Depuis l’explosion de la méthode Wim Hof, on trouve un peu partout que la respiration Wim Hof stimule le système immunitaire. C’est quasiment devenu une banalité dans le milieu de la respiration. Pourtant, est-ce vraiment le cas? Pour répondre à cette question, je vais revenir sur l’article qui a crée cette information et faire une revue sur les travaux effectués par le groupe dont est issue cette étude.

Le groupe qui a étudié Wim Hof est le groupe de Peter Pekkers de l’université de Radboud aux Pays-bas et l’auteur de l’article qui a ensuite continué dans sa lancée est Matthijs Kox. L’une des thématique de ce groupe est l’étude de l’inflammation lors des infections bactériennes et par extension le système immunitaire innée. Dans cet article de blog, je vais essayer de retracer l’historique de cette thématique qui croisera la route de Wim Hof et voir jusqu’où elle mène. Je vais évidemment vulgariser au maximum mais si vous avez des questions, n’hésitez pas à les poser dans les commentaires!
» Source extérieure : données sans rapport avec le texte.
Lemma mem_bytes_ext m m' n : forall a,
  Z.of_nat n < 2 ^ 64 -> (forall b, in_range (Z.of_nat n) a b -> rd8 m b = rd8 m' b) -> mem_bytes m a n = mem_bytes m' a n.
Proof.
  induction n as [|n IH]; intros a Hn Heq; [done|]. cbn [mem_bytes]. rewrite Nat2Z.inj_succ in *. f_equal.
  - apply Heq. unfold in_range. rewrite Z.sub_diag. zlia.
  - apply IH; [lia|]. intros b Hb. apply Heq. apply in_range_step; [lia|lia|by left].
Qed.

(** The driver's side of the virtio contract for the configured queue: a power-of-two
    size, at most [num] buffers outstanding, ring entries that name descriptors of
    the table, a queue that does not wrap around the address space, and buffers that
    do not overlap the used ring. *)
Record driver_ok (c : vcon) (m : mem) : Prop := {
  dr_pfn : queue_pfn c <> 0;
  dr_num : 1 <= queue_num c;
  dr_pow : (queue_num c | 65536);
  dr_room : q_base c + 26 * queue_num c + 8192 < 2 ^ 64;
  dr_pending : u16 (ld16 m (q_avail (q_base c) (queue_num c) + 2) - last_avail c) <= queue_num c;
  dr_desc k : 0 <= k < queue_num c -> ld16 m (q_avail (q_base c) (queue_num c) + 4 + 2 * k) < queue_num c;
  dr_buf d : 0 <= d < queue_num c ->
    disjoint (d_len m (q_base c) d) (d_addr m (q_base c) (host_off c) d)
             (used_size (queue_num c)) (q_used (q_base c) (queue_num c))
}.

Section Driver.
Context (c : vcon) (m0 : mem).
Context (Hwf : wf_vcon c) (Hdr : driver_ok c m0).

Abbreviation num := (queue_num c).
Abbreviation base := (q_base c).
Abbreviation avail := (q_avail (q_base c) (queue_num c)).
Abbreviation used := (q_used (q_base c) (queue_num c)).

Lemma num_bound : 1 <= num <= 65536.
Proof. split; [apply Hdr|]. apply Z.divide_pos_le; [lia|apply Hdr]. Qed.

Lemma layout : 0 <= base /\ avail = base + num * 16 /\
  base + num * 18 + 6 <= used <= base + num * 18 + 6 + 4095 /\ used + used_size num < 2 ^ 64.
Proof.
  pose proof num_bound as Hn. pose proof (dr_room _ _ Hdr) as Hroom.
  assert (0 <= base) as Hb by (unfold q_base; apply fits_wrap; lia).
  unfold q_avail, q_used, used_size. split; [done|].
  assert (fits 64 (base + num * 16)) as F1 by (unfold fits; lia).
  assert (fits 64 (base + num * 16 + 6 + 2 * num + 4095)) as F2 by (unfold fits; lia).
  rewrite (wrap_fits 64 _ F1), (wrap_fits 64 _ F2), align_page by done.
  generalize dependent base. intros b. intros. zlia.
Qed.

(** [m] differs from the driver's memory only inside the used ring. *)
Definition agree (m : mem) : Prop := forall a, ~ in_range (used_size num) used a -> rd8 m a = rd8 m0 a.

Lemma used_disjoint a n :
  0 <= a -> 0 <= n -> a + n <= used -> disjoint n a (used_size num) used.
Proof.
  intros. destruct layout as (? & ? & ? & ?). pose proof num_bound. unfold used_size in *.
  apply disjoint_arith; try lia.
Qed.
Lemma agree_load k m a :
  agree m -> (k <= 8)%nat -> disjoint (Z.of_nat k) a (used_size num) used -> load k m a = load k m0 a.
Proof. intros Ha Hk Hd. apply load_ext; [lia|]. intros b Hb. apply Ha. by apply Hd. Qed.

Lemma agree_idx m la : agree m -> 0 <= la -> d_idx m avail num la = d_idx m0 avail num la /\ 0 <= d_idx m0 avail num la < num.
Proof.
  intros Ha Hla. pose proof num_bound as Hn. destruct layout as (Hb & Hav & Hu & _).
  pose proof (Z.mod_pos_bound la num ltac:(lia)) as Hm. unfold d_idx.
  rewrite (wrap_fits 16 (la mod num)) by (unfold fits; lia). split.
  - apply agree_load; [done|lia|]. rewrite Hav. apply used_disjoint; lia.
  - split; [apply (fits_load 2)|]. by apply Hdr.
Qed.
Lemma agree_desc m d : agree m -> 0 <= d < num ->
  d_addr m base (host_off c) d = d_addr m0 base (host_off c) d /\ d_len m base d = d_len m0 base d.
Proof.
  intros Ha Hd. pose proof num_bound. destruct layout as (Hb & Hav & Hu & Hend). unfold used_size in Hend.
  unfold d_addr, d_len. rewrite (wrap_fits 64 (base + d * 16)) by (unfold fits; lia).
  rewrite !(agree_load _ m) by (done || lia || apply used_disjoint; lia). done.
Qed.

(** The text of descriptor [d] in the driver's memory. *)
Definition text (d : Z) : list Z := mem_bytes m0 (d_addr m0 base (host_off c) d) (Z.to_nat (d_len m0 base d)).

Lemma agree_text m d : agree m -> 0 <= d < num ->
  mem_bytes m (d_addr m base (host_off c) d) (Z.to_nat (d_len m base d)) = text d.
Proof.
  intros Ha Hd. destruct (agree_desc m d Ha Hd) as [-> ->]. pose proof (fits_load 4 m0 (u64 (base + d * 16) + 8)) as Hf.
  apply mem_bytes_ext; unfold d_len in *.
  - unfold fits in Hf. lia.
  - intros b Hb. apply Ha. rewrite Z2Nat.id in Hb by apply Hf. by apply (dr_buf _ _ Hdr d Hd).
Qed.

(** The buffers made available from ring position [la] on, and the used ring after
    completing them. *)
Fixpoint texts (la : Z) (n : nat) : list Z :=
  match n with O => [] | S n => text (d_idx m0 avail num la) ++ texts (u16 (la + 1)) n end.
Fixpoint complete (m : mem) (la : Z) (n : nat) : mem :=
  match n with O => m | S n => complete (push_used m used num (d_idx m0 avail num la) 0) (u16 (la + 1)) n end.

Lemma push_used_agree m d : agree m -> agree (push_used m used num d 0).
Proof.
  intros Ha a Hout. rewrite push_used_frame; [by apply Ha|apply Hdr| |done]. apply Hwf.
Qed.
Lemma complete_agree n : forall m la, agree m -> agree (complete m la n).
Proof. induction n as [|n IH]; intros; [done|]. apply IH. by apply push_used_agree. Qed.

Lemma mod_num x : u16 x mod num = x mod num.
Proof. unfold wrap. apply Z.mod_mod_divide. apply Hdr. Qed.
Lemma complete_used n : forall m la,
  fits 16 la -> Z.of_nat n <= num ->
  let u := ld16 m (used + 2) in
  ld16 (complete m la n) (used + 2) = u16 (u + Z.of_nat n) /\
  (forall k, 0 <= k < Z.of_nat n ->
     used_entry used (complete m la n) ((u + k) mod num) = (d_idx m0 avail num (u16 (la + k)), 0)) /\
  (forall r, 0 <= r < num -> (forall k, 0 <= k < Z.of_nat n -> r <> (u + k) mod num) ->
     used_entry used (complete m la n) r = used_entry used m r).
Proof.
  induction n as [|n IH]; intros m la Hla Hn u.
  { cbn [complete]. change (Z.of_nat 0) with 0. rewrite (Z.add_0_r u). split; [|split; [intros; lia|done]].
    symmetry. apply wrap_fits. apply (fits_load 2). }
  pose proof num_bound as Hnb. set (d := d_idx m0 avail num la).
  assert (fits 16 d) as Hd by apply (fits_load 2).
  destruct layout as (Hb0 & _ & Hu0 & Hend).
  destruct (push_used_spec m used num d 0) as (P1 & P2 & P3);
    [lia|lia|done|by apply (fits_mono 16)|fits_const|]. fold u in P1, P2, P3.
  destruct (IH (push_used m used num d 0) (u16 (la + 1))) as (I1 & I2 & I3); [apply fits_wrap; lia|lia|].
  rewrite P1 in I1, I2, I3. cbn [complete]. fold d.
  assert (forall k, (u16 (u + 1) + k) mod num = (u + (k + 1)) mod num) as Hk.
  { intros k. rewrite Zplus_mod, mod_num, <- Zplus_mod. f_equal. lia. }
  split; [|split].
  - rewrite I1, wrap_add_l. f_equal. lia.
  - intros k Hkr. destruct (decide (k = 0)) as [->|].
    + rewrite !Z.add_0_r, (wrap_fits 16 la) by done. rewrite I3; [exact P2|apply Z.mod_pos_bound; lia|].
      intros j Hj E. rewrite Hk in E. rewrite <- (Z.add_0_r u) in E at 1. apply mod_add_inj in E; lia.
    + specialize (I2 (k - 1) ltac:(lia)). rewrite Hk in I2. replace (k - 1 + 1) with k in I2 by lia.
      rewrite I2, wrap_add_l. do 3 f_equal. lia.
  - intros r Hr Hne. rewrite I3; [apply P3; [done|]|done|].
    + specialize (Hne 0 ltac:(lia)). by rewrite Z.add_0_r in Hne.
    + intros k Hkr. rewrite Hk. apply Hne. lia.
Qed.

Section Loop.
Context {W : Type} `{PlatformOk W}.

Lemma tx_loop_spec avail_idx n : forall fuel la m b (w : W),
  (n <= fuel)%nat -> fits 16 la -> fits 16 avail_idx -> agree m -> Z.of_nat n = u16 (avail_idx - la) ->
  tx_loop fuel base avail used avail_idx (host_off c) (set_last_avail c la) m b w =
  ('(_, w) ← put_all (texts la n) w; Ok (set_last_avail c avail_idx, complete m la n, b || (0 <? Z.of_nat n), w)).
Proof.
  induction n as [|n IH]; intros fuel la m b w Hf Hla Hai Ha Hn.
  { assert (la = avail_idx) as -> by zlia. change (0 <? Z.of_nat 0) with false.
    destruct fuel; cbn; rewrite Z.eqb_refl, orb_false_r; done. }
  destruct fuel as [|fuel]; [lia|]. cbn [tx_loop last_avail set_last_avail].
  destruct (Z.eqb_spec la avail_idx) as [E|E].
  { rewrite E, Z.sub_diag in Hn. change (u16 0) with 0 in Hn. lia. }
  cbv zeta. change (queue_num (set_last_avail c la)) with num.
  fold (d_idx m avail num la). destruct (agree_idx m la Ha ltac:(unfold fits in Hla; lia)) as [-> Hd].
  set (d := d_idx m0 avail num la) in *. fold (d_addr m base (host_off c) d) (d_len m base d).
  rewrite emit_eq, agree_text by done. fold (push_used m used num d 0).
  cbn [texts complete]. rewrite put_all_app. fold d.
  unfold mbind at 3, st_bind at 1. destruct (put_all_runs (text d) w) as [w1 ->]. cbn [mbind res_bind].
  unfold set_last_avail at 1. cbn [status page_size queue_num queue_pfn int_status irq host_off set_last_avail].
  fold (set_last_avail c (u16 (la + 1))). rewrite IH.
  - assert ((0 <? Z.of_nat (S n)) = true) as -> by (apply Z.ltb_lt; lia). by rewrite orb_true_r.
  - lia.
  - apply fits_wrap; lia.
  - done.
  - by apply push_used_agree.
  - zlia.
Qed.
End Loop.
End Driver.

Section TxTheorem.
Context {W : Type} `{PlatformOk W}.

Lemma process_tx_spec vm vc m (w : W) c :
  wf_vc vc -> 0 <= vm < 2 -> aget vc vm = Ok c -> driver_ok c m ->
  let used := q_used (q_base c) (queue_num c) in
  let avail := q_avail (q_base c) (queue_num c) in
  let n := u16 (ld16 m (avail + 2) - last_avail c) in
  exists c' m' w', virtio_process_tx vm vc m w = Ok (<[Z.to_nat vm := c']> vc, m', w') /\
    put_all (texts c m (last_avail c) (Z.to_nat n)) w = Ok (tt, w') /\
    last_avail c' = ld16 m (avail + 2) /\
    (if n =? 0 then c' = c else irq c' = 1 /\ Z.testbit (int_status c') 0 = true) /\
    ld16 m' (used + 2) = u16 (ld16 m (used + 2) + n) /\
    (forall k, 0 <= k < n ->
       used_entry used m' ((ld16 m (used + 2) + k) mod queue_num c) =
       (d_idx m avail (queue_num c) (u16 (last_avail c + k)), 0)) /\
    (forall a, ~ in_range (used_size (queue_num c)) used a -> rd8 m' a = rd8 m a).
Proof.
  intros [Hl HF] Hvm Hc Hdr used avail n. pose proof (Forall_aget _ _ _ _ HF Hc) as Hwf.
  pose proof Hwf as (_ & _ & Hq & _ & _ & Hla & _ & _).
  pose proof (fits_wrap 16 (ld16 m (avail + 2) - last_avail c) ltac:(lia)) as Hn. fold n in Hn. unfold fits in Hn.
  assert (fits 16 (ld16 m (avail + 2))) as Hai by apply (fits_load 2).
  unfold virtio_process_tx. rewrite Hc. cbn [mbind res_bind]. cbv zeta. fold avail used.
  destruct (Z.eqb_spec (queue_pfn c) 0); [by destruct (dr_pfn _ _ Hdr)|].
  destruct (Z.eqb_spec (queue_num c) 0); [pose proof (dr_num _ _ Hdr); lia|]. cbn [orb].
  pose proof (tx_loop_spec c m Hwf Hdr (ld16 m (avail + 2)) (Z.to_nat n) TX_FUEL (last_avail c) m false w) as E.
  assert (set_last_avail c (last_avail c) = c) as Hself by by destruct c. rewrite Hself in E. fold avail used in E.
  rewrite E; [|unfold TX_FUEL; lia|done|done|by intros ?|lia]. clear E.
  destruct (put_all_runs (texts c m (last_avail c) (Z.to_nat n)) w) as [w' Ew]. rewrite Ew. cbn [mbind res_bind orb].
  rewrite aset_ok by lia. cbn [mbind res_bind]. rewrite Z2Nat.id by lia.
  eexists _, _, w'. split; [reflexivity|]. split; [done|].
  split; [by case_match|].
  split.
  { destruct (Z.eqb_spec n 0) as [E|E], (Z.ltb_spec 0 n); try lia.
    - assert (ld16 m (avail + 2) = last_avail c) as -> by (unfold n in E; zlia). done.
    - cbn. split; [done|]. by rewrite Z.lor_spec, orb_true_r. }
  destruct (complete_used c m Hdr (Z.to_nat n) m (last_avail c)) as (C1 & C2 & _);
    [done|rewrite Z2Nat.id by lia; apply (dr_pending _ _ Hdr)|]. rewrite Z2Nat.id in C1, C2 by lia.
  split; [exact C1|]. split; [exact C2|]. by apply complete_agree.
Qed.
(** C17: The transmit queue delivers.  For a driver that keeps its side of the virtio
    contract, a notification sends to the console exactly the buffers made available
    since the last one, in ring order, and then: the used ring holds their descriptor
    indices in that order with the used index advanced by their number, everything
    outside the used ring is untouched, the device is in step with the available
    ring, and it has raised its interrupt exactly when there was something to send. *)
Theorem virtio_tx_delivers vm vc m (w : W) c :
  wf_vc vc -> 0 <= vm < 2 -> aget vc vm = Ok c -> driver_ok c m ->
  let used := q_used (q_base c) (queue_num c) in
  let avail := q_avail (q_base c) (queue_num c) in
  let n := u16 (ld16 m (avail + 2) - last_avail c) in
  exists c' m' w', virtio_process_tx vm vc m w = Ok (<[Z.to_nat vm := c']> vc, m', w') /\
    put_all (texts c m (last_avail c) (Z.to_nat n)) w = Ok (tt, w') /\
    last_avail c' = ld16 m (avail + 2) /\
    (if n =? 0 then c' = c else irq c' = 1 /\ Z.testbit (int_status c') 0 = true) /\
    ld16 m' (used + 2) = u16 (ld16 m (used + 2) + n) /\
    (forall k, 0 <= k < n ->
       used_entry used m' ((ld16 m (used + 2) + k) mod queue_num c) =
       (d_idx m avail (queue_num c) (u16 (last_avail c + k)), 0)) /\
    (forall a, ~ in_range (used_size (queue_num c)) used a -> rd8 m' a = rd8 m a).
Proof. apply process_tx_spec. Qed.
Un intérêt pour la respiration et la variabilité cardiaque dans la réponse à l’inflammation (2011)

Le groupe de Pekkers en Hollande travaille sur la réponse inflammatoire entre autres. Parmi eux, un chercheur M. Kox a dès 2011 posé des questions intéressantes sur le lien entre le système nerveux et cette réponse anti-inflammatoire. C’est ainsi qu’en 2011, il publie deux études.
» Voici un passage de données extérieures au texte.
(* ===== verification/Vblk.v ===== *)
(** The emulated virtio-mmio block device (second half of src/src/vvirtio.c):
    per-VM device registers, a 16-sector RAM disk and the request chains (header,
    data, status) of the virtqueue.  The fields struct vblk shares with struct vcon
    are the record [vcon] of Vvirtio.v. *)

From S2P Require Import Prelude Esr Machine Vcpu Uart Vvirtio.

Definition VBLK_BASE := 0x0A000200.
Definition VBLK_SIZE := 0x0200.
Definition VBLK_SECTORS := 16.
Definition VBLK_SECSZ := 512.
Definition DISK_SIZE := VBLK_SECTORS * VBLK_SECSZ.

Record vblk := mk_vblk { regs : vcon; disk : list Z }.

Definition vblk_contains (ipa : Z) : bool := (VBLK_BASE <=? ipa) && (ipa <? VBLK_BASE + VBLK_SIZE).

(** [for (i = 0; i < sizeof(b->disk); i++) b->disk[i] = 0] *)
Fixpoint zero_disk (d : list Z) (i : Z) (n : nat) : res (list Z) :=
  match n with O => Ok d | S n => d ← aset d i 0; zero_disk d (i + 1) n end.
Fixpoint vblk_reset_loop (vb : list vblk) (k : Z) (n : nat) : res (list vblk) :=
  match n with
  | O => Ok vb
  | S n =>
      b ← aget vb k;
      d ← zero_disk (disk b) 0 (Z.to_nat DISK_SIZE);
      vb ← aset vb k (mk_vblk (mk_vcon 0 4096 0 0 0 0 0 0) d);
      vblk_reset_loop vb (k + 1) n
  end.
Definition vblk_reset (vb : list vblk) : res (list vblk) := vblk_reset_loop vb 0 2.

Definition vblk_set_offset (vm off : Z) (vb : list vblk) : res (list vblk) :=
  b ← aget vb vm; aset vb vm (mk_vblk (set_host_off (regs b) off) (disk b)).

Definition vblk_take_irq (vm : Z) (vb : list vblk) : res (bool * list vblk) :=
  b ← aget vb vm;
  if negb (irq (regs b) =? 0)
  then vb ← aset vb vm (mk_vblk (set_irq (regs b) (int_status (regs b)) 0) (disk b)); Ok (true, vb)
  else Ok (false, vb).

(** The first [n] bytes of the disk, copied out. *)
Fixpoint peek_loop (d : list Z) (i : Z) (n : nat) : res (list Z) :=
  match n with O => Ok [] | S n => x ← aget d i; l ← peek_loop d (i + 1) n; Ok (x :: l) end.
Definition vblk_peek (vm n : Z) (vb : list vblk) : res (list Z) :=
  b ← aget vb vm; peek_loop (disk b) 0 (Z.to_nat n).

Fixpoint poke_loop (d inp : list Z) (i : Z) (n : nat) : res (list Z) :=
  match n with O => Ok d | S n => x ← aget inp i; d ← aset d i (u8 x); poke_loop d inp (i + 1) n end.
Definition vblk_poke (vm : Z) (inp : list Z) (n : Z) (vb : list vblk) : res (list vblk) :=
  b ← aget vb vm; d ← poke_loop (disk b) inp 0 (Z.to_nat n); aset vb vm (mk_vblk (regs b) d).

(** An access to the disk array by a request; out of range it is the fault
    [DiskOverrun]. *)
Definition on_disk {A} (r : res A) : res A := match r with Ok a => Ok a | Err _ => Err DiskOverrun end.
(** The two copy loops of a request. *)
Fixpoint copy_in (d : list Z) (m : mem) (doff daddr i : Z) (n : nat) : res (list Z) :=
  match n with
  | O => Ok d
  | S n => d ← on_disk (aset d (u64 (doff + i)) (rd8 m (daddr + i))); copy_in d m doff daddr (i + 1) n
  end.
Fixpoint copy_out (d : list Z) (m : mem) (doff daddr i : Z) (n : nat) : res mem :=
  match n with
  | O => Ok m
  | S n => x ← on_disk (aget d (u64 (doff + i))); copy_out d (wr8 m (daddr + i) x) doff daddr (i + 1) n
  end.

(** The transfer of one request: its status byte, the disk and memory. *)
Definition transfer (type sector daddr dlen : Z) (d : list Z) (m : mem) : res (Z * list Z * mem) :=
  let doff := u64 (sector * VBLK_SECSZ) in
  if u64 (doff + dlen) <=? DISK_SIZE then
    if type =? 1 then d ← copy_in d m doff daddr 0 (Z.to_nat dlen); Ok (0, d, m)
    else m ← copy_out d m doff daddr 0 (Z.to_nat dlen); Ok (0, d, m)
  else Ok (1, d, m).

Definition desc_at (base i : Z) : Z := u64 (base + i * 16).

(** The body of [while (b->last_avail != avail_idx)]. *)
Definition serve (base avail used : Z) (b : vblk) (m : mem) : res (vblk * mem) :=
  let o := host_off (regs b) in
  let num := queue_num (regs b) in
  let head := ld16 m (avail + 4 + 2 * (last_avail (regs b) mod num)) in
  let hd := desc_at base head in
  let haddr := u64 (ld64 m (hd + 0) + o) in
  let hnext := ld16 m (hd + 14) in
  let type := ld32 m (haddr + 0) in
  let sector := ld64 m (haddr + 8) in
  let dd := desc_at base hnext in
  let daddr := u64 (ld64 m (dd + 0) + o) in
  let dlen := ld32 m (dd + 8) in
  let dnext := ld16 m (dd + 14) in
  let sd := desc_at base dnext in
  let saddr := u64 (ld64 m (sd + 0) + o) in
  '(st, d, m) ← transfer type sector daddr dlen (disk b) m;
  let m := wr8 m saddr st in
  let uidx := ld16 m (used + 2) in
  let ue := u64 (used + 4 + 8 * (uidx mod num)) in
  let m := st32 m (ue + 0) head in
  let m := st32 m (ue + 4) dlen in
  let m := st16 m (used + 2) (uidx + 1) in
  let r := set_last_avail (regs b) (u16 (last_avail (regs b) + 1)) in
  Ok (mk_vblk (set_irq r (int_status r .| 1) 1) d, m).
La première porte sur l’interaction entre le taux de variabilité cardiaque (voir l’article sur la cohérence cardiaque si vous voulez en savoir plus) et la réponse inflammatoire. La seconde sur l’influence de différents motifs respiratoires sur le taux de variabilité cardiaque lors d’une exposition à une endotoxine.

1/  Une corrélation existe entre taux de variabilité cardiaque et réaction inflammatoire.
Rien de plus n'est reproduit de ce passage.